▶ [EXERCISE] Among the entries below, take the line with "Definition pt_report (clock" and the line with "#[export] Instance eta_axi_sw", and output them and every line between them exactly, with nothing else.

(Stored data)
=======

(* ===== verification/AxiSw.v ===== *)
(** * AxiSw: the AXI hardware interface (src/transactors/axi_sw/axi_sw.{h,cpp})

    [axi_sw] receives the address and data beats the hardware sampled, hands
    them to the subordinate ([axi], AxiSlave.v), directly or through a window
    in which requests are reordered, and returns the responses to the hardware
    FIFOs (HwFifo.v) within the room their pointers show.

    The registry's callbacks run in the order they were pushed: [sw_callbacks]
    is that queue, [run_callback] executes the oldest one.  [gen k n] is the
    [k]-th draw of [cvm::rand::lcg::generate(n)].  The calls
    [a(aaa); w(ww); ...] by which a transaction leaves the window are one event
    [SwIssue]. *)

From S2P Require Import Prelude Bytes Cstd Device Mem Axi Eam BusErrorList AxiSlave.
From Stdlib Require Import Ascii.
#[local] Open Scope string_scope.
#[local] Open Scope list_scope.
#[local] Open Scope Z_scope.

(** ** The latency option *)

(** [get_uint64_pair]; [None]: [std::stoull] throws. *)
Definition get_uint64_pair (value : string) : option (bool * Z * Z) :=
  match split_on ":" value with
  | [a; b] =>
      lo ← stoull 0 a; hi ← stoull 0 b;
      if (hi <=? lo) || (65536 <=? hi) then Some (false, lo, hi) else Some (true, lo, hi)
  | _ => Some (false, 0, 0)
  end.

Definition validate_add_response_latency_range (value : string) : option bool :=
  '(ok, _, _) ← get_uint64_pair value; Some ok.

(** ** State *)

(** [ptr_t]: a hardware FIFO as the C++ side sees it. *)
Record sw_ptr := Sw_ptr { pt_max : Z; pt_ptr_max : Z; pt_rptr : Z; pt_wptr : Z; pt_time : Z }.
#[export] Instance eta_sw_ptr : Eta sw_ptr := λ p,
  Sw_ptr (pt_max p) (pt_ptr_max p) (pt_rptr p) (pt_wptr p) (pt_time p).

Definition pt_size (p : sw_ptr) : Z := u32 (pt_wptr p + pt_ptr_max p - pt_rptr p) mod pt_ptr_max p.
Definition pt_full (p : sw_ptr) : bool := pt_max p <=? pt_size p.
Definition pt_advance (p : sw_ptr) : sw_ptr :=
  p <| pt_wptr ::= λ w, u32 (w + 1) mod pt_ptr_max p |>.
Definition pt_report (clock ptr : Z) (p : sw_ptr) : sw_ptr :=
  p <| pt_time := clock |> <| pt_rptr := ptr |>.

Record sw_flags := Sw_flags {
  swf_reorder_window : Z;
  swf_fast_write_response : bool;
  swf_read_no_callbacks : bool;
  swf_spurious_allowed : Z;
  swf_cb_async : bool;
  swf_read_latency_fixed : Z;
  swf_read_latency_max : Z
}.

Inductive callback := CbR | CbB.

Record axi_sw {E : Type} := Axi_sw {
  sw_axi : axi E;
  sw_a_window : list a_t;
  sw_w_window : list w_beat;
  sw_r_fifo : sw_ptr;
  sw_b_fifo : sw_ptr;
  sw_r_q : list r_beat;
  sw_b_q : list b_beat;
  sw_callbacks : list callback;
  sw_pending_reads : Z;
  sw_read_bytes : Z;
  sw_write_bytes : Z;
  sw_spurious : Z;
  sw_latency_min : Z;
  sw_latency_max : Z;
  sw_data_width : Z;
  sw_drawn : nat
}.
Arguments axi_sw : clear implicits.
Arguments Axi_sw {E}.
#[export] Instance eta_axi_sw E : Eta (axi_sw E) := λ s,
  Axi_sw (sw_axi s) (sw_a_window s) (sw_w_window s) (sw_r_fifo s) (sw_b_fifo s) (sw_r_q s)
    (sw_b_q s) (sw_callbacks s) (sw_pending_reads s) (sw_read_bytes s) (sw_write_bytes s)
    (sw_spurious s) (sw_latency_min s) (sw_latency_max s) (sw_data_width s) (sw_drawn s).

Inductive sw_event :=
| SwIssue (a : a_t) (ws : list w_beat)     (* a transaction leaves the window *)
| SwSub (e : event)                        (* what the subordinate did *)
| SwR (r : r_beat) (latency : Z)           (* DPI axi_sw_r_8/16/32/64 *)
| SwB (b : b_beat) (latency : Z)           (* DPI axi_sw_b *)
| SwError.

(** The constructor; [lat] is the parsed latency range.  The errors are those
    of contradictory options. *)
Definition sw_new {E} (fl : sw_flags) (lat : Z * Z) (data_width : Z)
    (r_max r_pmax b_max b_pmax : Z) (ax : axi E) : axi_sw E * list sw_event :=
  let lo := u16 lat.1 in let hi := u16 lat.2 in
  let random_latency :=
    negb (lo =? 0) || negb (hi =? 1) || negb (swf_reorder_window fl =? 0) in
  (Axi_sw ax [] [] (Sw_ptr r_max r_pmax 0 0 0) (Sw_ptr b_max b_pmax 0 0 0) [] [] [] 0 0 0 0
     lo hi data_width 0,
   (if negb (swf_read_latency_fixed fl =? 0) && random_latency then [SwError] else []) ++
   (if negb (swf_read_latency_max fl =? 0) && random_latency then [SwError] else []) ++
   (if swf_fast_write_response fl && random_latency then [SwError] else [])).

(** ** Responses to the hardware *)

Section axi_sw.
Context {E : Type}.
Variable send_write : write_t → E → E * list write_response_t.
Variable send_read : read_t → E → E * list read_response_t.
Variable efl : eam_flags.
Variable ins : nat → eam_in.
Variable fl : sw_flags.
Variable gen : nat → Z → Z.

(** [r_dpi]: whether a beat was sent. *)
Definition r_dpi (s : axi_sw E) : bool * axi_sw E * list sw_event :=
  match sw_r_q s with
  | [] => (false, s, [])
  | r :: q =>
      let latency := u16 (gen (sw_drawn s) (sw_latency_max s - sw_latency_min s) + sw_latency_min s) in
      let w := sw_data_width s in
      (true, s <| sw_r_q := q |> <| sw_drawn ::= S |>,
       if (w =? 64) || (w =? 128) || (w =? 256) || (w =? 512) then [SwR r latency] else [SwError])
  end.

(** [b_dpi]: the latency is held in a [uint8_t]. *)
Definition b_dpi (s : axi_sw E) : bool * axi_sw E * list sw_event :=
  match sw_b_q s with
  | [] => (false, s, [])
  | b :: q =>
      let latency := u8 (gen (sw_drawn s) (sw_latency_max s - sw_latency_min s) + sw_latency_min s) in
      (true, s <| sw_b_q := q |> <| sw_drawn ::= S |>, [SwB b latency])
  end.

(** [while (r_dpi()) sent++], [q] being the queue. *)
Fixpoint r_dpi_all (q : list r_beat) (s : axi_sw E) : nat * axi_sw E * list sw_event :=
  match q with
  | [] => (0%nat, s, [])
  | _ :: q' =>
      let '(_, s, e1) := r_dpi s in
      let '(n, s, e2) := r_dpi_all q' s in
      (S n, s, e1 ++ e2)
  end.

(** [r_resp]: the loop takes beats from the subordinate while there are any
    and the FIFO has room; [q] is the subordinate's queue. *)
Fixpoint r_resp_loop (q : list r_beat) (s : axi_sw E) : axi_sw E :=
  if pt_full (sw_r_fifo s) then s
  else
    match q with
    | [] => s
    | r :: q' =>
        let s := s <| sw_axi ::= λ x, x <| ax_r_q := q' |> |>
                   <| sw_pending_reads ::= λ n, u64 (n - 1) |>
                   <| sw_r_fifo ::= pt_advance |>
                   <| sw_r_q ::= λ l, l ++ [r] |> in
        let s := if negb (swf_read_no_callbacks fl) then s <| sw_callbacks ::= λ l, l ++ [CbR] |>
                 else s in
        r_resp_loop q' s
    end.
Definition r_resp (s : axi_sw E) : axi_sw E := r_resp_loop (ax_r_q (sw_axi s)) s.

Fixpoint b_resp_loop (q : list b_beat) (s : axi_sw E) : axi_sw E :=
  if pt_full (sw_b_fifo s) then s
  else
    match q with
    | [] => s
    | b :: q' =>
        b_resp_loop q'
          (s <| sw_axi ::= λ x, x <| ax_b_q := q' |> |>
             <| sw_b_fifo ::= pt_advance |>
             <| sw_b_q ::= λ l, l ++ [b] |>
             <| sw_callbacks ::= λ l, l ++ [CbB] |>)
    end.
Definition b_resp (s : axi_sw E) : axi_sw E :=
  if swf_fast_write_response fl then s else b_resp_loop (ax_b_q (sw_axi s)) s.

Definition all_resp (s : axi_sw E) : axi_sw E := b_resp (r_resp s).

(** The oldest callback of the registry runs. *)
Definition run_callback (s : axi_sw E) : axi_sw E * list sw_event :=
  match sw_callbacks s with
  | [] => (s, [])
  | c :: cs =>
      let s := s <| sw_callbacks := cs |> in
      let '(_, s, evs) := match c with CbR => r_dpi s | CbB => b_dpi s end in (s, evs)
  end.

(** [process(RQ)] and [process(BQ)]: a read pointer reported by the hardware;
    only newer reports count. *)
Definition process_rq (clock ptr : Z) (s : axi_sw E) : axi_sw E :=
  if pt_time (sw_r_fifo s) <? clock then r_resp (s <| sw_r_fifo ::= pt_report clock ptr |>) else s.
Definition process_bq (clock ptr : Z) (s : axi_sw E) : axi_sw E :=
  if pt_time (sw_b_fifo s) <? clock then b_resp (s <| sw_b_fifo ::= pt_report clock ptr |>) else s.

(** [process(r_q_ptr_blocking_update_t)]: returns [successful].  [locked]:
    another thread holds the DPI mutex. *)
Definition process_blocking (locked : bool) (clock ptr : Z) (s : axi_sw E)
    : outcome (bool * axi_sw E * list sw_event) :=
  if (sw_pending_reads s =? 0) && negb (swf_cb_async fl) then Done (true, s, [])
  else if negb (pt_time (sw_r_fifo s) <? clock) then Aborted
  else
    let s := r_resp (s <| sw_r_fifo ::= pt_report clock ptr |>) in
    if locked then Done (false, s, [])
    else
      let '(sent, s, evs) := r_dpi_all (sw_r_q s) s in
      let device_access_pending := (sent =? 0)%nat && (0 <? ax_dev_in_flight (sw_axi s)) in
      let ok := negb (sent =? 0)%nat || device_access_pending in
      let s := if ok then s <| sw_spurious := 0 |> else s <| sw_spurious ::= λ n, n + 1 |> in
      let err := (0 <=? swf_spurious_allowed fl) && (swf_spurious_allowed fl <? sw_spurious s) in
      Done (ok, s, evs ++ (if err then [SwError] else [])).

(** [axi_sw_flush]; [destroyed]: [axi_sw_destroyed]. *)
Definition axi_sw_flush (destroyed locked : bool) (clock ptr : Z) (s : axi_sw E)
    : outcome (bool * axi_sw E * list sw_event) :=
  if destroyed then Done (true, s, []) else process_blocking locked clock ptr s.

(** [reset_ptrs] *)
Definition sw_reset_ptrs (s : axi_sw E) : axi_sw E :=
  s <| sw_r_fifo ::= λ p, p <| pt_rptr := 0 |> <| pt_wptr := 0 |> <| pt_time := 0 |> |>
    <| sw_b_fifo ::= λ p, p <| pt_rptr := 0 |> <| pt_wptr := 0 |> <| pt_time := 0 |> |>
    <| sw_axi ::= axi_reset |>.

(** ** Requests from the hardware *)

(** The fields of an AW or AR message. *)
Record chan_msg := Chan_msg {
  cm_id : Z; cm_addr : Z; cm_len : Z; cm_size : Z; cm_burst : Z; cm_lock : Z; cm_cache : Z;
  cm_prot : Z; cm_qos : Z; cm_region : Z; cm_atop : Z; cm_user : Z
}.

(** [axi::burst_t(x)]; the reserved encoding 3 is neither FIXED nor WRAP and
    behaves as INCR does. *)
Definition burst_of_raw (x : Z) : burst_t :=
  if x =? 0 then BURST_FIXED else if x =? 2 then BURST_WRAP else BURST_INCR.

Definition a_of_msg (w : bool) (m : chan_msg) : a_t :=
  A_t w (cm_id m) (cm_addr m) (cm_len m) (cm_size m) (burst_of_raw (cm_burst m))
    (negb (cm_lock m =? 0)) (cm_cache m) (cm_prot m) (cm_qos m) (cm_region m)
    (atop_of_raw (if w then cm_atop m else 0)) (cm_user m) false false false 0.

(** A call into the subordinate. *)
Definition sub_a (a : a_t) (s : axi_sw E) : outcome (axi_sw E * list sw_event) :=
  '(x, evs) ← axi_a send_write send_read efl ins a (sw_axi s);
  Done (s <| sw_axi := (x : axi E) |>, (SwSub <$> (evs : list event)) : list sw_event).
Definition sub_w (w : w_beat) (s : axi_sw E) : outcome (axi_sw E * list sw_event) :=
  '(x, evs) ← axi_w send_write send_read efl ins w (sw_axi s);
  Done (s <| sw_axi := (x : axi E) |>, (SwSub <$> (evs : list event)) : list sw_event).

=======

▶ [YOUR RESPONSE]
Definition pt_report (clock ptr : Z) (p : sw_ptr) : sw_ptr :=
  p <| pt_time := clock |> <| pt_rptr := ptr |>.

Record sw_flags := Sw_flags {
  swf_reorder_window : Z;
  swf_fast_write_response : bool;
  swf_read_no_callbacks : bool;
  swf_spurious_allowed : Z;
  swf_cb_async : bool;
  swf_read_latency_fixed : Z;
  swf_read_latency_max : Z
}.

Inductive callback := CbR | CbB.

Record axi_sw {E : Type} := Axi_sw {
  sw_axi : axi E;
  sw_a_window : list a_t;
  sw_w_window : list w_beat;
  sw_r_fifo : sw_ptr;
  sw_b_fifo : sw_ptr;
  sw_r_q : list r_beat;
  sw_b_q : list b_beat;
  sw_callbacks : list callback;
  sw_pending_reads : Z;
  sw_read_bytes : Z;
  sw_write_bytes : Z;
  sw_spurious : Z;
  sw_latency_min : Z;
  sw_latency_max : Z;
  sw_data_width : Z;
  sw_drawn : nat
}.
Arguments axi_sw : clear implicits.
Arguments Axi_sw {E}.
#[export] Instance eta_axi_sw E : Eta (axi_sw E) := λ s,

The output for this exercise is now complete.